This is not to diminish or call into question Gingrich’s conversion. Quite the opposite. For, as the Catholic Catechism teaches, absolution of sins does not eradicate all the effects and consequences of those sins on the shaping of one’s character. This requires ongoing conversion, including detaching oneself from those things that may provide an occasion for sin.
It seems to me that a man whose sins arose as a consequence of the pursuit of political power and the unwise use of it after he became Speaker of the House should not be seeking the most powerful office in the world.
Newt Gingrich, to be sure, changed my life, and I am grateful for that. But it is far more important that Gingrich’s new life change his soul, and for this reason, I will not support him in the Republican primary.
Does anyone seriously believe–given his reckless comments about Romney and Bain Capital–that Gingrich has truly detached himself from those things that may provide an occasion for sin? As conservative Washington Post blogger Jennifer Rubin puts it: “The `King of Bain’ ad is a microcosm of Newt Gingrich. The ad embodies the same contempt for truth and the same political maliciousness that has characterized much of Gingrich’s career and now consumes him.” And what about his grandiose sense of his own historical importance? What follows is a document released this morning by the Romney Campaign. Am I the only one who does not find this bombastic narcissism terribly unsettling? (Notice that the post- and pre-conversion comments are nearly indistinguishable)
“I THINK GRANDIOSE THOUGHTS”Mitt Romney Press | January 19, 2012
LocationBoston, MAUnited States
A Selection Of Speaker Gingrich’s Thoughts Over The Years
Gingrich on Gingrich:
- “I Think I Am A Transformational Figure.” (PBS.org, 12/2/11)
- “I Am Essentially A Revolutionary.” (Adam Clymer, “House Revolutionary,” The New York Times, 8/23/92)
- “Philosophically, I Am Very Different From Normal Politicians … We Have Big Ideas.” (Andrew Ferguson, “What Does Newt Gingrich Know?” The New York Times, 6/29/11)
- “I Have An Enormous Personal Ambition. I Want To Shift The Entire Planet. And I’m Doing It. … I Represent Real Power.” (Lois Romano, “Newt Gingrich, Maverick On The Hill,” The Washington Post, 1/3/85)
- “I First Talked About [Saving Civilization] In August Of 1958.” (Robert Draper, “He’s Baaack!” GQ, 8/05)
- “Over My Years In Public Life, I Have Become Known As An ‘Ideas Man.’” (Andrew Ferguson, “What Does Newt Gingrich Know?” The New York Times, 6/29/11)
- “I Am The Longest Serving Teacher In The Senior Military, 23 Years Teaching One And Two-Star Generals And Admirals The Art Of War.” (GOP Presidential Candidates Debate, 12/15/11)

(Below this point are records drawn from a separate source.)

Lemma dict_set_In (d : list (Z * Z)) (k v : Z) (line : Z * Z) :
  In line (dict_set d k v) -> line = (k, v) \/ In line d.
Proof.
  induction d as [|[k' v'] d IH]; simpl.
  - intros [<-|[]]. now left.
  - destruct (k' =? k); simpl; intros [<-|H]; auto.
    destruct (IH H); auto.
Qed.

Lemma dict_set_key_In (d : list (Z * Z)) (k v k0 : Z) :
  In k0 (map fst (dict_set d k v)) -> k0 = k \/ In k0 (map fst d).
Proof.
  intros H. apply in_map_iff in H as (line & <- & Hin).
  apply dict_set_In in Hin as [->|Hin]; [now left | right; now apply in_map].
Qed.

(** An assignment keeps the keys of a dict distinct. *)
Lemma dict_set_NoDup (d : list (Z * Z)) (k v : Z) :
  NoDup (map fst d) -> NoDup (map fst (dict_set d k v)).
Proof.
  induction d as [|[k' v'] d IH]; simpl; intros ND.
  - apply NoDup_singleton.
  - apply NoDup_cons in ND as [Hn ND].
    destruct (k' =? k) eqn:E; simpl; apply NoDup_cons.
    + apply Z.eqb_eq in E. subst k'. auto.
    + split; [|auto]. intros Hin. apply list_elem_of_In, dict_set_key_In in Hin as [->|Hin].
      * rewrite Z.eqb_refl in E. discriminate.
      * apply Hn. now apply list_elem_of_In.
Qed.

Lemma dict_get_nonneg (d : list (Z * Z)) (k : Z) :
  Forall (fun line => 0 < snd line) d -> 0 <= dict_get d k 0.
Proof.
  induction 1 as [|[k' v'] d H _ IH]; simpl; [lia|].
  destruct (k' =? k); [simpl in H; lia | exact IH].
Qed.

(** ** The loop of [add_selected_to_cart] *)

Lemma positive_test (q : Z) : negb (q =? 0) && (q >? 0) = (0 <? q).
Proof.
  destruct (Z.eqb_spec q 0) as [->|N]; simpl; [reflexivity|].
  rewrite Z.gtb_ltb. reflexivity.
Qed.

Lemma qty_of_readable (vars : gmap Z IntVar) (k : Z) :
  vars !! k <> Some other_text ->
  exists q, qty_of vars k = Some q /\ selected vars k = (if 0 <? q then q else 0).
Proof.
  unfold qty_of, selected. destruct (vars !! k) as [[v|]|]; intros R.
  - now exists v.
  - contradiction.
  - now exists 0.
Qed.

Lemma selected_reset (vars : gmap Z IntVar) (k k' : Z) :
  selected (<[k := int_text 0]> vars) k' = if k =? k' then 0 else selected vars k'.
Proof.
  unfold selected. destruct (Z.eqb_spec k k') as [->|N].
  - now rewrite lookup_insert_eq.
  - now rewrite lookup_insert_ne.
Qed.

Lemma readable_reset (menu : list MenuItem) (vars : gmap Z IntVar) (k : Z) :
  readable menu vars -> readable menu (<[k := int_text 0]> vars).
Proof.
  intros R it Hin. destruct (Z.eq_dec k (it_id it)) as [->|N].
  - rewrite lookup_insert_eq. discriminate.
  - rewrite lookup_insert_ne by exact N. now apply R.
Qed.

Lemma readable_tail (it : MenuItem) (menu : list MenuItem) (vars : gmap Z IntVar) :
  readable (it :: menu) vars -> readable menu vars.
Proof. intros R x Hin. apply R. now right. Qed.

Lemma has_id_cons (it : MenuItem) (menu : list MenuItem) (k : Z) :
  has_id (it :: menu) k = (it_id it =? k) || has_id menu k.
Proof. reflexivity. Qed.

(** When every spinbox of the menu can be read the loop ends normally:
    each id of the menu gains the quantity chosen for it, once, and the
    spinboxes that held a positive quantity are back at 0. *)
Lemma add_loop_readable (menu : list MenuItem) :
  forall (cart : list (Z * Z)) (vars : gmap Z IntVar) (added : bool),
    readable menu vars ->
    exists cart' vars',
      add_loop menu cart vars added =
        (true, (cart', vars',
                added || existsb (fun it => 0 <? selected vars (it_id it)) menu))
      /\ (forall k, dict_get cart' k 0 =
                    dict_get cart k 0 + (if has_id menu k then selected vars k else 0))
      /\ (forall k, vars' !! k =
                    if has_id menu k && (0 <? selected vars k)
                    then Some (int_text 0) else vars !! k).
Proof.
  induction menu as [|it menu IH]; intros cart vars added R.
  - exists cart, vars. simpl. rewrite orb_false_r.
    split; [reflexivity|]. split; intros; [lia | reflexivity].
  - destruct (qty_of_readable vars (it_id it)) as (q & Q & S); [apply R; now left|].
    simpl add_loop. rewrite Q, positive_test.
    change (existsb (fun x => 0 <? selected vars (it_id x)) (it :: menu))
      with ((0 <? selected vars (it_id it))
            || existsb (fun x => 0 <? selected vars (it_id x)) menu).
    destruct (0 <? q) eqn:P.
    + destruct (IH (dict_set cart (it_id it) (dict_get cart (it_id it) 0 + q))
                   (<[it_id it := int_text 0]> vars) true
                   (readable_reset _ _ _ (readable_tail _ _ _ R)))
        as (cart' & vars' & E & C & V).
      exists cart', vars'. rewrite E. split.
      { rewrite S, ?P. simpl. now rewrite orb_true_r. }
      split; intros k; rewrite has_id_cons.
      * rewrite C, selected_reset. destruct (Z.eqb_spec (it_id it) k) as [<-|N]; simpl.
        -- rewrite dict_get_set_eq, S. destruct (has_id menu (it_id it)); lia.
        -- rewrite dict_get_set_ne by exact N. reflexivity.
      * rewrite V, selected_reset. destruct (Z.eqb_spec (it_id it) k) as [<-|N]; simpl.
        -- rewrite lookup_insert_eq, S, ?P. now rewrite andb_false_r.
        -- rewrite lookup_insert_ne by exact N. reflexivity.
    + destruct (IH cart vars added (readable_tail _ _ _ R))
        as (cart' & vars' & E & C & V).
      exists cart', vars'. rewrite E. split.
      { rewrite S. reflexivity. }
      split; intros k; rewrite has_id_cons.
      * rewrite C. destruct (Z.eqb_spec (it_id it) k) as [<-|N]; simpl; [|reflexivity].
        rewrite S. destruct (has_id menu (it_id it)); reflexivity.
      * rewrite V. destruct (Z.eqb_spec (it_id it) k) as [<-|N]; simpl; [|reflexivity].
        rewrite S. simpl. now rewrite andb_false_r.
Qed.

(** With nothing chosen the loop changes nothing. *)
Lemma add_loop_nothing (menu : list MenuItem) :
  forall (cart : list (Z * Z)) (vars : gmap Z IntVar) (added : bool),
    readable menu vars ->
    (forall it, In it menu -> selected vars (it_id it) = 0) ->
    add_loop menu cart vars added = (true, (cart, vars, added)).
Proof.
  induction menu as [|it menu IH]; intros cart vars added R Z0; [reflexivity|].
  destruct (qty_of_readable vars (it_id it)) as (q & Q & S); [apply R; now left|].
  simpl. rewrite Q, positive_test.
  rewrite (Z0 it (or_introl eq_refl)) in S.
  destruct (0 <? q) eqn:P.
  - apply Z.ltb_lt in P. lia.
  - apply IH; [now apply readable_tail with it | intros x Hx; apply Z0; now right].
Qed.

(** The loop on [xs ++ ys] is the loop on [xs], then on [ys] unless a
    spinbox of [xs] could not be read. *)
Lemma add_loop_app (xs ys : list MenuItem) :
  forall (cart : list (Z * Z)) (vars : gmap Z IntVar) (added : bool),
    add_loop (xs ++ ys) cart vars added =
    (if fst (add_loop xs cart vars added)
     then add_loop ys (fst (fst (snd (add_loop xs cart vars added))))
                      (snd (fst (snd (add_loop xs cart vars added))))
                      (snd (snd (add_loop xs cart vars added)))
     else add_loop xs cart vars added).
Proof.
  induction xs as [|it xs IH]; intros cart vars added; [reflexivity|].
  simpl. destruct (qty_of vars (it_id it)) as [q|]; [|reflexivity].
  destruct (negb (q =? 0) && (q >? 0)); apply IH.
Qed.

Lemma with_cart_same (app : BazaarApp) : with_cart (cart app) app = app.
Proof. now destruct app. Qed.

(** With nothing chosen [add_selected_to_cart] only shows its notice. *)
Lemma add_selected_to_cart_idle (g : Gui) :
  readable (menu_items (self (world g))) (item_qty_vars g) ->
  (forall it, In it (menu_items (self (world g))) ->
              selected (item_qty_vars g) (it_id it) = 0) ->
  add_selected_to_cart g =
  lift (show (showinfo "Info" "Pilih jumlah item terlebih dahulu.")) g.
Proof.
  intros R Z0. unfold add_selected_to_cart.
  rewrite (add_loop_nothing _ _ _ false R Z0). cbn [fst snd negb].
  rewrite with_cart_same. destruct g as [[app d sh] vars ex]. reflexivity.
Qed.

Lemma has_id_In (menu : list MenuItem) (it : MenuItem) :
  In it menu -> has_id menu (it_id it) = true.
Proof.
  intros H. unfold has_id. apply existsb_exists. exists it. split; [exact H|].
  apply Z.eqb_refl.
Qed.

(** ** [add_selected_to_cart] *)

(** X1. When every spinbox of the menu can be read,
    [add_selected_to_cart] returns, and for every item id the quantity in
    the cart grows by the positive quantity chosen for it if the id is in
    the menu, and is unchanged otherwise; the spinboxes that were used are
    set back to 0; menu, order log, credential and disk are untouched. *)
Theorem add_selected_to_cart_accumulates (g : Gui) :
  readable (menu_items (self (world g))) (item_qty_vars g) ->
  fst (add_selected_to_cart g) = Returned
  /\ (forall k,
        dict_get (cart (self (world (snd (add_selected_to_cart g))))) k 0 =
        dict_get (cart (self (world g))) k 0
        + (if has_id (menu_items (self (world g))) k
           then selected (item_qty_vars g) k else 0))
  /\ (forall k,
        item_qty_vars (snd (add_selected_to_cart g)) !! k =
        if has_id (menu_items (self (world g))) k && (0 <? selected (item_qty_vars g) k)
        then Some (int_text 0) else item_qty_vars g !! k)
  /\ with_cart (cart (self (world g))) (self (world (snd (add_selected_to_cart g))))
     = self (world g)
  /\ disk (world (snd (add_selected_to_cart g))) = disk (world g).
Proof.
  intros R.
  destruct (add_loop_readable _ (cart (self (world g))) (item_qty_vars g) false R)
    as (cart' & vars' & E & C & V).
  unfold add_selected_to_cart. rewrite E. cbn [fst snd negb orb].
  destruct (existsb _ _); cbn [negb fst snd lift show world self cart with_cart
                                 with_world item_qty_vars disk];
    (split; [reflexivity|]); (split; [exact C|]); (split; [exact V|]);
    (split; [|reflexivity]); destruct (self (world g)); reflexivity.
Qed.

Lemma add_selected_to_cart_accumulates_witness :
  fst (add_selected_to_cart choosing) = Returned
  /\ (forall k,
        dict_get (cart (self (world (snd (add_selected_to_cart choosing))))) k 0 =
        dict_get (cart (self (world choosing))) k 0
        + (if has_id (menu_items (self (world choosing))) k
           then selected (item_qty_vars choosing) k else 0))
  /\ (forall k,
        item_qty_vars (snd (add_selected_to_cart choosing)) !! k =
        if has_id (menu_items (self (world choosing))) k
           && (0 <? selected (item_qty_vars choosing) k)
        then Some (int_text 0) else item_qty_vars choosing !! k)
  /\ with_cart (cart (self (world choosing)))
       (self (world (snd (add_selected_to_cart choosing))))
     = self (world choosing)
  /\ disk (world (snd (add_selected_to_cart choosing))) = disk (world choosing).
Proof.
  apply (add_selected_to_cart_accumulates choosing).
  intros it Hin. simpl in Hin.
  destruct Hin as [<-|[<-|[<-|[<-|[<-|[<-|[]]]]]]]; vm_compute; discriminate.
Defined.

(** The cart of [choosing] after the button: item 1 keeps its place with
    one more portion, item 2 comes last. *)
Example add_selected_to_cart_choosing :
  cart (self (world (snd (add_selected_to_cart choosing)))) = [(1, 3); (4, 1); (2, 3)].
Proof. reflexivity. Qed.

(** X2. When every spinbox of the menu can be read and none holds a
    positive quantity, [add_selected_to_cart] shows its notice and changes
    nothing else: not the cart, not the spinboxes. *)
Theorem add_selected_to_cart_nothing (g : Gui) :
  readable (menu_items (self (world g))) (item_qty_vars g) ->
  (forall it, In it (menu_items (self (world g))) ->
              selected (item_qty_vars g) (it_id it) = 0) ->
  add_selected_to_cart g =
  (Returned,
   {| world := {| self := self (world g); disk := disk (world g);
                  shown := shown (world g)
                           ++ [showinfo "Info" "Pilih jumlah item terlebih dahulu."] |};
      item_qty_vars := item_qty_vars g;
      exports := exports g |}).
Proof. intros R Z0. now rewrite add_selected_to_cart_idle. Qed.

Lemma add_selected_to_cart_nothing_witness :
  add_selected_to_cart browsing =
  (Returned,
   {| world := {| self := self (world browsing); disk := disk (world browsing);
                  shown := shown (world browsing)
                           ++ [showinfo "Info" "Pilih jumlah item terlebih dahulu."] |};
      item_qty_vars := item_qty_vars browsing;
      exports := exports browsing |}).
Proof.
  apply (add_selected_to_cart_nothing browsing);
    intros it Hin; simpl in Hin;
    destruct Hin as [<-|[<-|[<-|[<-|[<-|[<-|[]]]]]]]; vm_compute; (discriminate || reflexivity).
Defined.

Speaker Gingrich Has Compared Himself to a Litany of Historical Leaders:
Ronald Reagan And Margaret Thatcher: “Gingrich said he learned a lot about himself in the political wilderness. … In the same breath, he compares himself to two conservative giants. With Gingrich, humility has its limits. ‘Because I am much like Reagan and Margaret Thatcher, I’m such an unconventional political figure that you really need to design a unique campaign that fits the way I operate and what I’m trying to do.’” (Jim Acosta, “Newt Gingrich Back From The Brink,” CNN.com, 11/16/11)
Abraham Lincoln: “Gingrich began his speech with remarks in which he predicted an economic recovery ‘literally’ the night Republicans would send Barack Obama home, and then announced, ‘I begin as Lincoln did.’ He argued that, like Lincoln, all his ideas came out of the Declaration of Independence.” (Jason Horowitz, “Newt Gingrich Draws Contrast With Romney,” The Washington Post, 12/1/11)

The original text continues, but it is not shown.